* [Saved entries]:

[Start of section]

(* ===== verification/Clock.v ===== *)
(** * Sample time, stream starts and the uplink's configuration

    [turn/src/time.rs] (positions and lengths on a capture epoch's timeline, the
    512-sample cell grid, the controller's monotonic clock), the stream-start
    formulas of [turn/src/endpoint.rs] and [uplink/src/starts.rs], and
    [uplink/src/config.rs].  A [Sample], a [Samples], a [CellIndex] and a
    [MonoInstant] are newtypes over [u64] in the source; here they are the [N]
    they wrap, and the operators that saturate say so.  A [Duration] is its
    number of nanoseconds. *)
From S2P Require Import Prelude Bytes WireEnum Ema Vocab.

(** ** Positions and lengths *)
Abbreviation Sample := N.
Abbreviation Samples := N.
Abbreviation CellIndex := N.
Abbreviation MonoInstant := N.
Abbreviation Duration := N.

Definition SAMPLE_RATE : N := 16000.

(** [Epoch::new]: zero is not an epoch. *)
Definition Epoch_new (value : N) : option N := if value =? 0 then None else Some value.

Definition from_ms (ms : N) : Samples := ms * SAMPLE_RATE / 1000.
Definition as_ms (s : Samples) : N := s * 1000 / SAMPLE_RATE.
Definition whole_cells (s : Samples) : N := s / CELL_SAMPLES.

Definition sample_cell (s : Sample) : CellIndex := s / CELL_SAMPLES.
(** [saturating_sub] is subtraction on [N]. *)
Definition sample_since (s earlier : Sample) : Samples := s - earlier.
Definition round_down (s : Sample) (grid : N) : Sample := s - s mod grid.
Definition sample_add (s : Sample) (d : Samples) : Sample := sat_add64 s d.
Definition sample_sub (s : Sample) (d : Samples) : Sample := s - d.

Record SampleSpan := mkSampleSpan { ss_start : Sample; ss_end : Sample }.
Definition sample_span_new (start end_ : Sample) : SampleSpan :=
  mkSampleSpan start (N.max end_ start).
Definition sample_span_len (s : SampleSpan) : Samples := sample_since (ss_end s) (ss_start s).
Definition sample_span_is_empty (s : SampleSpan) : bool := ss_end s <=? ss_start s.
Definition sample_span_overlaps (s other : SampleSpan) : bool :=
  (ss_start s <? ss_end other) && (ss_start other <? ss_end s).

Definition cell_start (c : CellIndex) : Sample := c * CELL_SAMPLES.
Definition cell_end (c : CellIndex) : Sample := (c + 1) * CELL_SAMPLES.
Definition cell_next (c : CellIndex) : CellIndex := c + 1.

(** ** The controller's clock *)
Definition after (t : MonoInstant) (d : Duration) : MonoInstant := sat_add64 t (N.min d u64_max).
Definition mono_since (t earlier : MonoInstant) : Duration := N.min (t - earlier) u64_max.
Definition from_secs (s : N) : Duration := s * 1000000000.
Definition from_millis (ms : N) : Duration := ms * 1000000.
Definition as_millis (d : Duration) : N := d / 1000000.

(** ** Stream starts *)
Definition candidate_mic_start (support_start : Sample) : Sample :=
  round_down (sample_sub support_start 4800) CELL_SAMPLES.
Definition wake_start (support_start : Sample) : Sample := sample_sub support_start 4800.
Definition cells_start (mic_start : Sample) : CellIndex :=
  sample_cell (sample_sub mic_start 160000).
Definition reply_start (trigger first_retained : Sample) : Sample :=
  N.max (sample_sub trigger (from_ms 780)) first_retained.

Definition REFERENCE_LEAD : Samples := 40000.
Definition NEAR_MISS_AFE_LEAD : Samples := 16000.
Definition NEAR_MISS_TAIL : Samples := 4800.
Definition NEAR_MISS_GRACE : Samples := 16000.

Record CandidateStarts := mkCandidateStarts {
  cs_mic : Sample;
  cs_cells : Sample;
  cs_reference : Sample;
  cs_afe : option Sample;
}.

Definition reference_start (mic_start : Sample) : Sample := sample_sub mic_start REFERENCE_LEAD.
Definition afe_start (mic_start : Sample) : Sample :=
  round_down (sample_sub mic_start REFERENCE_LEAD) AFE_PERIOD_SAMPLES.

Definition candidate_starts (support_start : Sample) (afe_session : bool) : CandidateStarts :=
  let mic := candidate_mic_start support_start in {|
    cs_mic := mic;
    cs_cells := cell_start (cells_start mic);
    cs_reference := reference_start mic;
    cs_afe := if afe_session then Some (afe_start mic) else None;
  |}.

Definition device_grid (stream : StreamId) : N :=
  match stream with
  | Mic | Cells => CELL_SAMPLES
  | Afe => AFE_PERIOD_SAMPLES
  | Reference => 2560
  end.

Definition device_grid_start (stream : StreamId) (requested : Sample) : option Sample :=
  if bool_decide (stream = Reference) then None
  else Some (round_down requested (device_grid stream)).

Definition device_history (stream : StreamId) : N :=
  match stream with
  | Mic => 96000
  | Reference => 128000
  | Cells => 500 * CELL_SAMPLES
  | Afe => 100 * AFE_PERIOD_SAMPLES
  end.

(** ** Configuration *)
Record Retention := mkRetention {
  rt_mic : N; rt_reference : N; rt_cells : N; rt_afe : N;
}.
Definition retention_default : Retention :=
  mkRetention (40 * 16000) (40 * 16000) (60 * 16000) (60 * 16000).
Definition retention_of (r : Retention) (stream : StreamId) : N :=
  match stream with
  | Mic => rt_mic r
  | Reference => rt_reference r
  | Cells => rt_cells r
  | Afe => rt_afe r
  end.

Record UplinkConfig := mkUplinkConfig {
  retention : Retention;
  max_blocks : nat;
  capture_epochs_kept : nat;
  reference_epochs_kept : nat;
  hole_wait : Duration;
  max_backlog_bytes : N;
  max_backlog_deliveries : N;
}.
Definition config_default : UplinkConfig := {|
  retention := retention_default;
  max_blocks := 4096;
  capture_epochs_kept := 2;
  reference_epochs_kept := 2;
  hole_wait := from_secs 2;
  max_backlog_bytes := N.shiftl 2 20;
  max_backlog_deliveries := 8192;
|}.

Record SessionTerms := mkSessionTerms { t_afe_metadata : bool; t_near_miss : bool }.
Definition session_terms (caps : Capabilities) (afe_metadata_sent : bool) : SessionTerms := {|
  t_afe_metadata := afe_metadata_sent && capabilities_contains caps Cap_AfeMetadata;
  t_near_miss := capabilities_contains caps Cap_NearMiss;
|}.

(** ** Lemmas *)
Lemma round_down_mul s grid : grid <> 0 -> round_down s grid = s / grid * grid.
Proof.
  intros Hg. unfold round_down. pose proof (N.div_mod s grid Hg) as Hd.
  generalize dependent (s / grid). generalize (s mod grid). intros r q ->. lia.
Qed.

Lemma round_down_le s grid : round_down s grid <= s.
Proof. apply N.le_sub_l. Qed.

Lemma round_down_gt s grid : grid <> 0 -> s < round_down s grid + grid.
Proof.
  intros Hg. unfold round_down. pose proof (N.mod_lt s grid Hg) as Hr.
  generalize dependent (s mod grid). intros r Hr. lia.
Qed.

Lemma round_down_mod s grid : grid <> 0 -> round_down s grid mod grid = 0.
Proof. intros Hg. rewrite round_down_mul by done. by apply N.Div0.mod_mul. Qed.

Lemma round_down_fix s grid : s mod grid = 0 -> round_down s grid = s.
Proof. unfold round_down. intros ->. apply N.sub_0_r. Qed.

Lemma device_grid_pos stream : device_grid stream <> 0.
Proof. by destruct stream. Qed.

Lemma after_ge t d : t <= u64_max -> t <= after t d.
Proof. unfold after, sat_add64. lia. Qed.

Lemma after_gt t d : t < u64_max -> 0 < d -> t < after t d.
Proof. unfold after, sat_add64. lia. Qed.

Lemma after_bound t d : after t d <= u64_max.
Proof. unfold after, sat_add64. lia. Qed.

(** The cells tile a capture epoch's timeline: a sample is in exactly the cell
    [Sample::cell] names, consecutive cells meet, and a whole number of
    milliseconds survives the conversion to samples and back. *)
Theorem cells_tile_timeline s c :
  (sample_cell s = c <-> cell_start c <= s < cell_end c) /\
  cell_end c = cell_start (cell_next c) /\
  as_ms (from_ms c) = c.
Proof.
  unfold sample_cell, cell_start, cell_end, cell_next, as_ms, from_ms, CELL_SAMPLES, SAMPLE_RATE.
  split_and!; [|lia|].
  - split; [intros <-; div_lia|]. intros H. symmetry. apply (N.div_unique s 512 c (s - c * 512)); lia.
  - replace (c * 16000 / 1000) with (c * 16); [|div_lia].
    replace (c * 16 * 1000) with (c * 16000) by lia. by rewrite N.div_mul.
Qed.

(** A candidate's stream starts keep the wire contract: each lies on the grid
    the device rounds it to, so the device moves none of them; the mic starts
    300 ms before the wake word's support, less than a cell early; the loudness
    history is 10 s and the AFE and reference leads 2.5 s, clipped at sample
    zero; and every start is inside the ring the device keeps of its stream. *)
Theorem candidate_starts_contract support_start afe_session :
  let starts := candidate_starts support_start afe_session in
  let mic := cs_mic starts in
  device_grid_start Mic mic = Some mic /\
  device_grid_start Cells (cs_cells starts) = Some (cs_cells starts) /\
  (mic <= support_start - 4800 < mic + CELL_SAMPLES) /\
  (cs_cells starts <= mic - 160000 < cs_cells starts + CELL_SAMPLES) /\
  cs_reference starts = mic - 40000 /\
  (is_Some (cs_afe starts) <-> afe_session = true) /\
  (forall a, cs_afe starts = Some a ->
    device_grid_start Afe a = Some a /\ a <= mic - 40000 < a + AFE_PERIOD_SAMPLES /\
    support_start - a < device_history Afe) /\
  support_start - mic < device_history Mic /\
  support_start - cs_cells starts < device_history Cells /\
  support_start - cs_reference starts < device_history Reference.
Proof.
  cbv zeta. unfold candidate_starts. cbn [cs_mic cs_cells cs_reference cs_afe].
  unfold device_grid_start. cbn [device_grid]. rewrite !bool_decide_eq_false_2 by done.
  assert (Hm : candidate_mic_start support_start <= support_start - 4800
               < candidate_mic_start support_start + CELL_SAMPLES).
  { split; [apply round_down_le|by apply round_down_gt]. }
  assert (Hmm : candidate_mic_start support_start mod 512 = 0) by by apply round_down_mod.
  generalize dependent (candidate_mic_start support_start). intros mic Hm Hmm.
  assert (Hc : cell_start (cells_start mic) = round_down (mic - 160000) CELL_SAMPLES).
  { symmetry. by apply round_down_mul. }
  assert (Hcb : cell_start (cells_start mic) <= mic - 160000
                < cell_start (cells_start mic) + CELL_SAMPLES).
  { rewrite Hc. split; [apply round_down_le|by apply round_down_gt]. }
  unfold CELL_SAMPLES in *. split_and!; try done; try (unfold device_history, CELL_SAMPLES; lia).
  - f_equal. by apply round_down_fix.
  - f_equal. apply round_down_fix. rewrite Hc. by apply round_down_mod.
  - destruct afe_session; [done|]. split; [by intros [? [=]]|done].
  - intros a Ha. destruct afe_session; [|done]. injection Ha as <-.
    pose proof (round_down_le (mic - 40000) AFE_PERIOD_SAMPLES).
    pose proof (round_down_gt (mic - 40000) AFE_PERIOD_SAMPLES ltac:(done)).
    assert (Hfix : round_down (afe_start mic) AFE_PERIOD_SAMPLES = afe_start mic).
    { apply round_down_fix. by apply round_down_mod. }
    unfold afe_start, sample_sub, REFERENCE_LEAD, device_history, AFE_PERIOD_SAMPLES in *.
    generalize dependent (round_down (mic - 40000) 1280). intros a Hle Hgt Hfix.
    split_and!; [by f_equal|done|done|lia].
  - unfold reference_start, sample_sub, REFERENCE_LEAD, device_history. lia.
Qed.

[End of section]

* [TASK ITEM]: Gather all lines from the records above in which "unfold" appears.

* [EXERCISE RESULT]:
  intros Hg. unfold round_down. pose proof (N.div_mod s grid Hg) as Hd.
  intros Hg. unfold round_down. pose proof (N.mod_lt s grid Hg) as Hr.
Proof. unfold round_down. intros ->. apply N.sub_0_r. Qed.
Proof. unfold after, sat_add64. lia. Qed.
Proof. unfold after, sat_add64. lia. Qed.
Proof. unfold after, sat_add64. lia. Qed.
  unfold sample_cell, cell_start, cell_end, cell_next, as_ms, from_ms, CELL_SAMPLES, SAMPLE_RATE.
  cbv zeta. unfold candidate_starts. cbn [cs_mic cs_cells cs_reference cs_afe].
  unfold device_grid_start. cbn [device_grid]. rewrite !bool_decide_eq_false_2 by done.
  unfold CELL_SAMPLES in *. split_and!; try done; try (unfold device_history, CELL_SAMPLES; lia).
    unfold afe_start, sample_sub, REFERENCE_LEAD, device_history, AFE_PERIOD_SAMPLES in *.
  - unfold reference_start, sample_sub, REFERENCE_LEAD, device_history. lia.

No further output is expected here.